### Data to examine ###

Lemma trymerge_spec s v bs1 q1 u1 q2 u2 bs2 :
  shows s v → heap_is v (bs1 ++ (q1, u1) :: (q2, u2) :: bs2) →
  let mh := vw_base v + 8 * units bs1 in
  wp (malloc_trymerge mh (mh + 8 * q1))
     (λ _ s', ∃ W', shows s' (with_word W' v) ∧ heap_is (with_word W' v) (bs1 ++ join (q1, u1) ((q2, u2) :: bs2)) ∧
        kept v (with_word W' v) (bs1 ++ (q1, u1) :: (q2, u2) :: bs2))
     killed s.
Proof.
  intros Hs Hv mh. destruct (block_at _ _ _ _ _ Hv) as (Hh1 & Hokp & Hok1 & Hq1 & Hge & Hw1 & Hw1' & Hle1 & Hb1 & _).
  pose proof Hv as Hv2. replace (bs1 ++ (q1, u1) :: (q2, u2) :: bs2) with ((bs1 ++ [(q1, u1)]) ++ (q2, u2) :: bs2) in Hv2
    by by rewrite <- app_assoc.
  destruct (block_at _ _ _ _ _ Hv2) as (Hh2 & Hokp2 & Hok2 & Hq2 & _ & Hw2 & Hw2' & Hle2 & _ & Hb2 & _).
  rewrite units_app in *. simpl units in *. fold mh in Hh1, Hge, Hw1, Hw1', Hle1, Hb1.
  replace (vw_base v + 8 * (units bs1 + (q1 + 0))) with (mh + 8 * q1) in * by (subst mh; lia).
  assert (Hl : last_size 0 (bs1 ++ [(q1, u1)]) = q1) by (unfold last_size; by rewrite last_app). rewrite Hl in *.
  pose proof Hv as [Hlo Hal Hbrk Htop Hb].
  assert (Hskip : ∀ s', shows s' v → ∃ W', shows s' (with_word W' v) ∧
    heap_is (with_word W' v) (bs1 ++ (q1, u1) :: (q2, u2) :: bs2) ∧ kept v (with_word W' v) (bs1 ++ (q1, u1) :: (q2, u2) :: bs2)).
  { intros s' Hs'. exists (vw_word v). destruct v. split_and!; [done|done|apply kept_refl]. }
  unfold malloc_trymerge. wp_bind. apply (wp_nextblock s v mh _ _ _ Hs Hh1 Hok1); [done|]. intros s1 Hs1.
  wp_bind. apply (wp_prevblock s1 v _ _ _ _ Hs1 Hh2 Hokp2); [done|]. intros s2 Hs2.
  wp_bind. apply wp_kassert; [apply Z.eqb_refl|].
  wp_bind. apply (wp_inuse s2 v mh _ _ _ Hs2 Hh1 Hok1); [done|]. intros s3 Hs3. destruct u1; simpl.
  { apply wp_ret. by apply Hskip. }
  wp_bind. apply (wp_inuse s3 v _ _ _ _ Hs3 Hh2 Hok2); [done|]. intros s4 Hs4. destruct u2; simpl.
  { apply wp_ret. by apply Hskip. }
  simpl bit_of in *.
  wp_bind. apply (wp_NEXT s4 v _ _ _ _ Hs4 Hh2 Hok2); [done|lia|]. intros s5 Hs5.
  wp_bind. apply (wp_SIZE s5 v _ _ _ _ Hs5 Hh1 Hok1); [done|done|]. intros s6 Hs6.
  wp_bind. apply (wp_SIZE s6 v _ _ _ _ Hs6 Hh2 Hok2); [done|done|]. intros s7 Hs7.
  unfold MBLOCKSIZE, M_MKFIELD, MBLOCKSHIFT. rewrite (u32_small (8 + (8 * q1 - 8))) by lia.
  rewrite (u32_small (8 + (8 * q1 - 8) + 8)) by lia. rewrite u32_small by lia. rewrite Z.shiftr_div_pow2 by done. change (2 ^ 3) with 8.
  replace ((8 + (8 * q1 - 8) + 8 + (8 * q2 - 8)) / 8) with (q1 + q2) by (Z.div_mod_to_equations; lia).
  wp_bind. apply (wp_set_nextblock s7 v mh _ _ _ Hs7 Hh1 Hok1); [done|unfold hw_ok in *; lia|]. intros s8 Hs8.
  set (v8 := with_word _ v) in Hs8. wp_bind. apply wp_get. pose proof Hs8 as (_ & _ & Ht8 & _). rewrite Ht8. simpl.
  (** The block above learns the new size. *)
  assert (Hnext : wp (when (negb (mh + 8 * q1 + 8 * q2 =? vw_top v)) (let! n := mh_nextblock mh in set_prevblock (mh + 8 * q1 + 8 * q2) n))
    (λ _ s', ∃ W', shows s' (with_word W' v) ∧ ∀ b, W' b = if decide (b = mh + 8 * q1 + 8 * q2 ∧ b ≠ vw_top v)
       then hw (q1 + q2) 0 2 else upd (vw_word v) (mh + 4) (hw (q1 + q2) 0 2) b) killed s8).
  { apply wp_when.
    - intros Hne%negb_true_iff%Z.eqb_neq. destruct (next_header v (bs1 ++ [(q1, false)]) q2 false bs2) as [Hh3 Hw3].
      { by rewrite <- app_assoc. }
      { rewrite units_app. simpl. intros Hc. apply Hne. subst mh. rewrite <- Hc. lia. }
      rewrite units_app in Hh3, Hw3. simpl in Hh3, Hw3.
      replace (vw_base v + 8 * (units bs1 + (q1 + 0)) + 8 * q2) with (mh + 8 * q1 + 8 * q2) in Hh3, Hw3 by (subst mh; lia).
      wp_bind. apply (wp_nextblock s8 v8 mh (q1 + q2) 0 2 Hs8 Hh1); [unfold hw_ok in *; lia|unfold v8; by upd_simpl|]. intros s9 Hs9.
      apply (wp_set_prevblock s9 v8 _ q2 0 2 Hs9 Hh3); [unfold hw_ok in *; lia|unfold v8; by upd_simpl|unfold hw_ok in *; lia|].
      intros s10 Hs10. eexists. split; [exact Hs10|]. intros b. simpl. unfold upd. repeat case_decide; naive_solver lia.
    - intros He%negb_false_iff%Z.eqb_eq. eexists. split; [exact Hs8|]. intros b. rewrite decide_False; [done|]. lia. }
  wp_bind. eapply wp_mono; [exact Hnext| |done]. intros [] s9 (W9 & Hs9 & HW9).
  eapply wp_mono; [apply (deadbeef_spec s9 _ (mh + 8 * q1) 2 Hs9)| |done]; simpl; try lia.
  { destruct (head_align v _ Hh2). done. }
  intros [] s10 (W10 & Hs10 & HW10). exists W10. split; [exact Hs10|]. 
  assert (HW : ∀ b, ¬ (mh + 8 * q1 ≤ b < mh + 8 * q1 + 8) → W10 b =
    if decide (b = mh + 8 * q1 + 8 * q2 ∧ b ≠ vw_top v) then hw (q1 + q2) 0 2
    else upd (vw_word v) (mh + 4) (hw (q1 + q2) 0 2) b).
  { intros b Hb'. rewrite HW10 by lia. apply HW9. }
  split.
  - split; try done. simpl. apply blocks_app. fold mh. split.
    + eapply blocks_ext; [done|]. intros b Hb'. rewrite HW by lia. rewrite decide_False by lia. by upd_simpl.
    + simpl. rewrite !HW by lia. rewrite !decide_False by lia.
      replace (mh + 8 * (q1 + q2)) with (mh + 8 * q1 + 8 * q2) by lia.
      split_and!; [by upd_simpl|by upd_simpl|lia|]. eapply blocks_prev; [done| |].
      * intros b Hb'. rewrite HW by lia. rewrite decide_False by lia. by upd_simpl.
      * intros Hne. rewrite HW by lia. by rewrite decide_True.
  - apply kept_two; [done|]. fold mh. intros b Hb'. rewrite HW by lia. rewrite decide_False by lia. by upd_simpl.
Qed.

###

Aim of the exercise -
With nothing omitted, set down all of the records again.

Output of the task -
Lemma trymerge_spec s v bs1 q1 u1 q2 u2 bs2 :
  shows s v → heap_is v (bs1 ++ (q1, u1) :: (q2, u2) :: bs2) →
  let mh := vw_base v + 8 * units bs1 in
  wp (malloc_trymerge mh (mh + 8 * q1))
     (λ _ s', ∃ W', shows s' (with_word W' v) ∧ heap_is (with_word W' v) (bs1 ++ join (q1, u1) ((q2, u2) :: bs2)) ∧
        kept v (with_word W' v) (bs1 ++ (q1, u1) :: (q2, u2) :: bs2))
     killed s.
Proof.
  intros Hs Hv mh. destruct (block_at _ _ _ _ _ Hv) as (Hh1 & Hokp & Hok1 & Hq1 & Hge & Hw1 & Hw1' & Hle1 & Hb1 & _).
  pose proof Hv as Hv2. replace (bs1 ++ (q1, u1) :: (q2, u2) :: bs2) with ((bs1 ++ [(q1, u1)]) ++ (q2, u2) :: bs2) in Hv2
    by by rewrite <- app_assoc.
  destruct (block_at _ _ _ _ _ Hv2) as (Hh2 & Hokp2 & Hok2 & Hq2 & _ & Hw2 & Hw2' & Hle2 & _ & Hb2 & _).
  rewrite units_app in *. simpl units in *. fold mh in Hh1, Hge, Hw1, Hw1', Hle1, Hb1.
  replace (vw_base v + 8 * (units bs1 + (q1 + 0))) with (mh + 8 * q1) in * by (subst mh; lia).
  assert (Hl : last_size 0 (bs1 ++ [(q1, u1)]) = q1) by (unfold last_size; by rewrite last_app). rewrite Hl in *.
  pose proof Hv as [Hlo Hal Hbrk Htop Hb].
  assert (Hskip : ∀ s', shows s' v → ∃ W', shows s' (with_word W' v) ∧
    heap_is (with_word W' v) (bs1 ++ (q1, u1) :: (q2, u2) :: bs2) ∧ kept v (with_word W' v) (bs1 ++ (q1, u1) :: (q2, u2) :: bs2)).
  { intros s' Hs'. exists (vw_word v). destruct v. split_and!; [done|done|apply kept_refl]. }
  unfold malloc_trymerge. wp_bind. apply (wp_nextblock s v mh _ _ _ Hs Hh1 Hok1); [done|]. intros s1 Hs1.
  wp_bind. apply (wp_prevblock s1 v _ _ _ _ Hs1 Hh2 Hokp2); [done|]. intros s2 Hs2.
  wp_bind. apply wp_kassert; [apply Z.eqb_refl|].
  wp_bind. apply (wp_inuse s2 v mh _ _ _ Hs2 Hh1 Hok1); [done|]. intros s3 Hs3. destruct u1; simpl.
  { apply wp_ret. by apply Hskip. }
  wp_bind. apply (wp_inuse s3 v _ _ _ _ Hs3 Hh2 Hok2); [done|]. intros s4 Hs4. destruct u2; simpl.
  { apply wp_ret. by apply Hskip. }
  simpl bit_of in *.
  wp_bind. apply (wp_NEXT s4 v _ _ _ _ Hs4 Hh2 Hok2); [done|lia|]. intros s5 Hs5.
  wp_bind. apply (wp_SIZE s5 v _ _ _ _ Hs5 Hh1 Hok1); [done|done|]. intros s6 Hs6.
  wp_bind. apply (wp_SIZE s6 v _ _ _ _ Hs6 Hh2 Hok2); [done|done|]. intros s7 Hs7.
  unfold MBLOCKSIZE, M_MKFIELD, MBLOCKSHIFT. rewrite (u32_small (8 + (8 * q1 - 8))) by lia.
  rewrite (u32_small (8 + (8 * q1 - 8) + 8)) by lia. rewrite u32_small by lia. rewrite Z.shiftr_div_pow2 by done. change (2 ^ 3) with 8.
  replace ((8 + (8 * q1 - 8) + 8 + (8 * q2 - 8)) / 8) with (q1 + q2) by (Z.div_mod_to_equations; lia).
  wp_bind. apply (wp_set_nextblock s7 v mh _ _ _ Hs7 Hh1 Hok1); [done|unfold hw_ok in *; lia|]. intros s8 Hs8.
  set (v8 := with_word _ v) in Hs8. wp_bind. apply wp_get. pose proof Hs8 as (_ & _ & Ht8 & _). rewrite Ht8. simpl.
  (** The block above learns the new size. *)
  assert (Hnext : wp (when (negb (mh + 8 * q1 + 8 * q2 =? vw_top v)) (let! n := mh_nextblock mh in set_prevblock (mh + 8 * q1 + 8 * q2) n))
    (λ _ s', ∃ W', shows s' (with_word W' v) ∧ ∀ b, W' b = if decide (b = mh + 8 * q1 + 8 * q2 ∧ b ≠ vw_top v)
       then hw (q1 + q2) 0 2 else upd (vw_word v) (mh + 4) (hw (q1 + q2) 0 2) b) killed s8).
  { apply wp_when.
    - intros Hne%negb_true_iff%Z.eqb_neq. destruct (next_header v (bs1 ++ [(q1, false)]) q2 false bs2) as [Hh3 Hw3].
      { by rewrite <- app_assoc. }
      { rewrite units_app. simpl. intros Hc. apply Hne. subst mh. rewrite <- Hc. lia. }
      rewrite units_app in Hh3, Hw3. simpl in Hh3, Hw3.
      replace (vw_base v + 8 * (units bs1 + (q1 + 0)) + 8 * q2) with (mh + 8 * q1 + 8 * q2) in Hh3, Hw3 by (subst mh; lia).
      wp_bind. apply (wp_nextblock s8 v8 mh (q1 + q2) 0 2 Hs8 Hh1); [unfold hw_ok in *; lia|unfold v8; by upd_simpl|]. intros s9 Hs9.
      apply (wp_set_prevblock s9 v8 _ q2 0 2 Hs9 Hh3); [unfold hw_ok in *; lia|unfold v8; by upd_simpl|unfold hw_ok in *; lia|].
      intros s10 Hs10. eexists. split; [exact Hs10|]. intros b. simpl. unfold upd. repeat case_decide; naive_solver lia.
    - intros He%negb_false_iff%Z.eqb_eq. eexists. split; [exact Hs8|]. intros b. rewrite decide_False; [done|]. lia. }
  wp_bind. eapply wp_mono; [exact Hnext| |done]. intros [] s9 (W9 & Hs9 & HW9).
  eapply wp_mono; [apply (deadbeef_spec s9 _ (mh + 8 * q1) 2 Hs9)| |done]; simpl; try lia.
  { destruct (head_align v _ Hh2). done. }
  intros [] s10 (W10 & Hs10 & HW10). exists W10. split; [exact Hs10|]. 
  assert (HW : ∀ b, ¬ (mh + 8 * q1 ≤ b < mh + 8 * q1 + 8) → W10 b =
    if decide (b = mh + 8 * q1 + 8 * q2 ∧ b ≠ vw_top v) then hw (q1 + q2) 0 2
    else upd (vw_word v) (mh + 4) (hw (q1 + q2) 0 2) b).
  { intros b Hb'. rewrite HW10 by lia. apply HW9. }
  split.
  - split; try done. simpl. apply blocks_app. fold mh. split.
    + eapply blocks_ext; [done|]. intros b Hb'. rewrite HW by lia. rewrite decide_False by lia. by upd_simpl.
    + simpl. rewrite !HW by lia. rewrite !decide_False by lia.
      replace (mh + 8 * (q1 + q2)) with (mh + 8 * q1 + 8 * q2) by lia.
      split_and!; [by upd_simpl|by upd_simpl|lia|]. eapply blocks_prev; [done| |].
      * intros b Hb'. rewrite HW by lia. rewrite decide_False by lia. by upd_simpl.
      * intros Hne. rewrite HW by lia. by rewrite decide_True.
  - apply kept_two; [done|]. fold mh. intros b Hb'. rewrite HW by lia. rewrite decide_False by lia. by upd_simpl.
Qed.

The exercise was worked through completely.